In a letter to Sheikh Tamim bin Hamad Al Thani, ICA president Alexis Mourre said the situation is having ‘highly detrimental’ impacts on Qatar as a safe and trusted venue. The Qatari International Center for Conciliation and Arbitration was established in 2006, one of a series of initiatives by Gulf states to build international investor confidence.  

In October last year a Qatari court sentenced three arbitrators to three years in prison for allegedly participating in criminal activity to cause harm to a prominent Qatari businessman, Sheikh Khalid Nasser Abdullah Al Misnad. The arbitrators had transferred a dispute involving the sheikh and a construction company from the Qatar centre to ad hoc proceedings in Tunisia. The Tunisian proceedings went ahead, with the tribunal issuing an award against the sheikh for around £20m.

The Lower Criminal Court in Doha subsequently issued a ruling in absentia against the three arbitrators; Sami Houerbi, Nathalie Najjar and Samir El Annabi.

The dispute began when Al Misnad filed an application against construction company Société d’Entreprise et de Gestion at the arbitration centre. The tribunal transferred the arbitration to Tunisia on the grounds that it would be a more neutral base.

In the letter, seen by the Gazette, Mourre said the ‘three well-known international arbitrators’ had been imprisoned as a consequence of their jurisdictional and procedural decisions. ‘The tribunal decided that the arbitration agreement referred to ad hoc international arbitration rather than institutional arbitration. Decisions of that kind, as right or wrong as they may be, are routinely made by international arbitrators, and it is unprecedented that they would result in a criminal conviction,’ Mourre said.

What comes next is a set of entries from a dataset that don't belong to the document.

(** [s.split(r)] for a separator regex without capture groups: the scan
    of [String.prototype.split], which skips a match that ends where the
    current piece starts. *)
Fixpoint split_from (fuel : nat) (r : regex) (cur sn ah : str) : list str :=
  match fuel with
  | O => [rev cur ++ ah]
  | S fuel' =>
      match ah with
      | [] => [rev cur]
      | c :: ah' =>
          match match_here r sn ah with
          | Some m =>
              match m_text m, cur with
              | [], [] => split_from fuel' r [c] (c :: sn) ah'
              | _, _ =>
                  rev cur
                    :: split_from fuel' r [] (rev (m_text m) ++ sn) (m_post m)
              end
          | None => split_from fuel' r (c :: cur) (c :: sn) ah'
          end
      end
  end.

Definition split_re (r : regex) (s : str) : list str :=
  match s with
  | [] => match match_here r [] [] with Some _ => [] | None => [[]] end
  | _ :: _ => split_from (S (2 * length s)) r [] [] s
  end.

(** [s.trim()] *)
Fixpoint trim_start (s : str) : str :=
  match s with
  | c :: s' => if is_space c then trim_start s' else s
  | [] => []
  end.

Definition trim (s : str) : str := rev (trim_start (rev (trim_start s))).

(** [hay.indexOf(needle)], as the text before the first occurrence. *)
Fixpoint is_prefix (p s : str) : bool :=
  match p, s with
  | [], _ => true
  | a :: p', b :: s' => (a =? b) && is_prefix p' s'
  | _ :: _, [] => false
  end.

Fixpoint before_first (needle hay : str) : option str :=
  if is_prefix needle hay then Some []
  else match hay with
       | [] => None
       | c :: hay' => option_map (cons c) (before_first needle hay')
       end.

(** [hay.includes(needle)] *)
Definition includes (needle hay : str) : bool :=
  match before_first needle hay with Some _ => true | None => false end.

(** ** Numbers

    The numbers that occur (page numbers, salary amounts) are read from
    runs of decimal digits: they are the non-negative integers a double
    represents, and [Infinity].  A double has 53 significant bits; an
    integer below [2^53] is a double, a larger one is rounded to the
    nearest double, to the one with the even significand when it is half
    way, and to [Infinity] from [2^1024 - 2^970] on. *)

Definition safe_bound : N := 2 ^ 53.

Inductive number : Type :=
| Finite (n : N)
| Infinity.

(** The double nearest to the integer [n], as an integer. *)
Definition round53 (n : N) : N :=
  let size := N.size n in
  if size <=? 53 then n
  else
    let sh := size - 53 in
    let q := N.shiftr n sh in
    let r := N.land n (N.ones sh) in
    let half := N.shiftl 1 (sh - 1) in
    let q' := if (half <? r) || ((r =? half) && N.odd q) then q + 1 else q in
    N.shiftl q' sh.

(** The Number value of the integer [n]. *)
Definition to_number (n : N) : number :=
  let r := round53 n in
  if r <? 2 ^ 1024 then Finite r else Infinity.

(** [x + 1] *)
Definition plus_one (x : number) : number :=
  match x with
  | Finite n => to_number (n + 1)
  | Infinity => Infinity
  end.

(** Truthiness of a number that is not [NaN]: all but [0]. *)
Definition number_truthy (x : number) : bool :=
  match x with
  | Finite n => negb (n =? 0)
  | Infinity => true
  end.

Fixpoint uint_str (u : Decimal.uint) : str :=
  match u with
  | Decimal.Nil => []
  | Decimal.D0 u' => 48 :: uint_str u'
  | Decimal.D1 u' => 49 :: uint_str u'
  | Decimal.D2 u' => 50 :: uint_str u'
  | Decimal.D3 u' => 51 :: uint_str u'
  | Decimal.D4 u' => 52 :: uint_str u'
  | Decimal.D5 u' => 53 :: uint_str u'
  | Decimal.D6 u' => 54 :: uint_str u'
  | Decimal.D7 u' => 55 :: uint_str u'
  | Decimal.D8 u' => 56 :: uint_str u'
  | Decimal.D9 u' => 57 :: uint_str u'
  end.
(** ** Running a timer *)

Definition fire (a : Action) (now : Z) (st : State) : State :=
  match a with
  | InitialCheck => updateNetworkStatus now st
  | TrailingUpdate =>
      let '(c, st') :=
        trailing (fun _ : unit => updateNetworkStatus) 5000
          tt now (updateThrottle st) st in
      set_updateThrottle c st'
  | TrailingActivity =>
      let '(c, st') :=
        trailing (fun _ : unit => handleActivity) 1000
          tt now (activityThrottle st) st in
      set_activityThrottle c st'
  | InactivityTimeout =>
      let st := setIsInactive true st in
      let st := addLog "User inactive - possible emergency" now st in
      triggerEmergency first_render "INACTIVITY" now st
  | EscalationTimeout r =>
      if String.eqb (seen_networkStatus r) "very-poor"
      then triggerEmergency r "NETWORK_FAILURE" now st
      else st
  | ResolveEmergency =>
      let st := setEmergencyMode false st in
      addLog "Emergency resolved" now st
  end.

(** ** Events from outside *)

Inductive Event :=
| Click                                   (* the TEST EMERGENCY button *)
| UserInput                               (* mousemove, keydown, scroll, touchstart *)
| ConnectionChange (c : Connection)       (* "change" on navigator.connection *)
| Position (latitude longitude : Num.number)
| PositionError (message : string)
| WorkerMessage (type : string).

Definition handle (ev : Event) (now : Z) (st : State) : State :=
  match ev with
  | Click => simulateAccident now st
  | UserInput => throttledHandler now st
  | ConnectionChange c =>
      let st := set_connection c st in
      if has_connection (capabilities st) then throttledUpdate now st else st
  | Position latitude longitude =>
      if has_geolocation (capabilities st)
      then geoSuccess latitude longitude now st else st
  | PositionError message =>
      if has_geolocation (capabilities st)
      then geoError message now st else st
  | WorkerMessage type =>
      if has_worker (capabilities st) && String.eqb type "HEALTH_CHECK"
      then addLog "Background health check OK" now st else st
  end.

(** ** Mounting: the first render and its four effects *)

Definition initial (caps : Capabilities) (conn : Connection) : State :=
  {| location := None; networkStatus := "checking...";
     isInactive := false; emergencyMode := false; logs := [];
     inactivityTimer := None; emergencyTimer := None; mounted := true;
     updateThrottle := new_closure; activityThrottle := new_closure;
     timers := no_timers; connection := conn; capabilities := caps |}.

Definition mount (caps : Capabilities) (conn : Connection) (now : Z) : State :=
  let st := initial caps conn in
  let st := if has_geolocation caps then st
            else addLog "Geolocation not supported" now st in
  let st := if has_connection caps
            then snd (schedule InitialCheck 2000 now st)
            else setNetworkStatus "API not supported" st in
  if has_worker caps then st
  else addLog "Web Workers not supported - using fallback" now st.

(** ** The passing of time *)

(** A bound on the timers a pending timer can still give rise to. *)
Definition weight (a : Action) : nat :=
  match a with
  | InitialCheck | TrailingUpdate | TrailingActivity => 3
  | InactivityTimeout | EscalationTimeout _ => 2
  | ResolveEmergency => 1
  end.

Definition total_weight (q : list (Timer Action)) : nat :=
  list_sum (map (fun tm => weight (act tm)) q).

(** One turn of the event loop at a time when the timer [tm] is the next
    one: it leaves the table and its closure runs at its due time. *)
Definition turn (tm : Timer Action) (rest : list (Timer Action)) (st : State)
  : State :=
  fire (act tm) (due tm)
    (set_timers {| queue := rest; next_id := next_id (timers st) |} st).

Fixpoint advance_fuel (fuel : nat) (T : Z) (st : State) : State :=
  match fuel with
  | O => st
  | S fuel' =>
      match pop_due T (queue (timers st)) with
      | Some (tm, rest) => advance_fuel fuel' T (turn tm rest st)
      | None => st
      end
  end.

(** Let the clock reach [T]: every timer due by then runs, in order. *)
Definition advance (T : Z) (st : State) : State :=
  advance_fuel (total_weight (queue (timers st))) T st.

(** A history: events with the clock value at which each arrives. *)
Fixpoint run (history : list (Z * Event)) (st : State) : State :=
  match history with
  | [] => st
  | (t, ev) :: history' => run history' (handle ev t (advance t st))
  end.

(* ================================================================== *)
(** * A throttled callback on its own *)

(** [throttle(func, limit)] for an arbitrary callback: the callback works on
    a state of its own, the wrapper's timers live in a table next to it. *)
Section ThrottleAlone.

Context {U A : Type}.
Variable func : A -> Z -> U -> U.
Variable limit : Z.

Record Host := { user : U; table : TimerTable A; closure : Closure }.

Definition host_func (args : A) (now : Z) (h : Host) : Host :=
  {| user := func args now (user h); table := table h;
     closure := closure h |}.

Definition host_defer (args : A) (delay now : Z) (h : Host) : nat * Host :=
  let '(id, t) := setTimeout args delay now (table h) in
  (id, {| user := user h; table := t; closure := closure h |}).

Definition host_cancel (id : option nat) (h : Host) : Host :=
  {| user := user h; table := clearTimeout id (table h);
     closure := closure h |}.

Definition with_closure (c : Closure) (h : Host) : Host :=
  {| user := user h; table := table h; closure := c |}.

(** A host in which [throttle(func, limit)] has just been evaluated. *)
Definition new_host (u : U) : Host :=
  {| user := u; table := no_timers; closure := new_closure |}.

(** A call of the wrapped function at [now]. *)
Definition call (args : A) (now : Z) (h : Host) : Host :=
  let '(c, h') :=
    throttled host_func limit host_defer host_cancel args now (closure h) h in
  with_closure c h'.

(** The pending timer [tm] runs: the deferred closure with its arguments. *)
Definition host_turn (tm : Timer A) (rest : list (Timer A)) (h : Host)
  : Host :=
  let h0 := {| user := user h;
               table := {| queue := rest; next_id := next_id (table h) |};
               closure := closure h |} in
  let '(c, h') :=
    trailing host_func limit (act tm) (due tm) (closure h0) h0 in
  with_closure c h'.

Fixpoint settle_fuel (fuel : nat) (T : Z) (h : Host) : Host :=
  match fuel with
  | O => h
  | S fuel' =>
      match pop_due T (queue (table h)) with
      | Some (tm, rest) => settle_fuel fuel' T (host_turn tm rest h)
      | None => h
      end
  end.

(** Let the clock reach [T]; a deferred closure never sets a timer, so the
    number of pending timers bounds the turns. *)
Definition settle (T : Z) (h : Host) : Host :=
  settle_fuel (List.length (queue (table h))) T h.

(** Calls made one after the other, each at its own clock value, the timers
    due by then having run. *)
Fixpoint calls (l : list (Z * A)) (h : Host) : Host :=
  match l with
  | [] => h
  | (t, args) :: l' => calls l' (call args t (settle t h))
  end.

He added: ‘It is also a generally recognised principle of procedural law that arbitrators as any party in criminal proceedings could not be convicted without having been duly summoned and fully informed of the charges made against them and of the date of the hearing. It would be totally unacceptable if such a generally accepted legal principle of due process had not been strictly complied with in the present case.’

According to Mourre’s letter, a number of arbitrators hearing cases involving Qatari parties or seated in Qatar ‘may now resign from tribunals, express their reluctance to accept appointments in future cases, or subject their acceptance to parties accepting to move the seat of the arbitration out of Qatar’.

Qatar's legal sector is already suffering from the effects of the 2017 severance of economic ties with Bahrain, Saudi Arabia and the United Arab Emirates.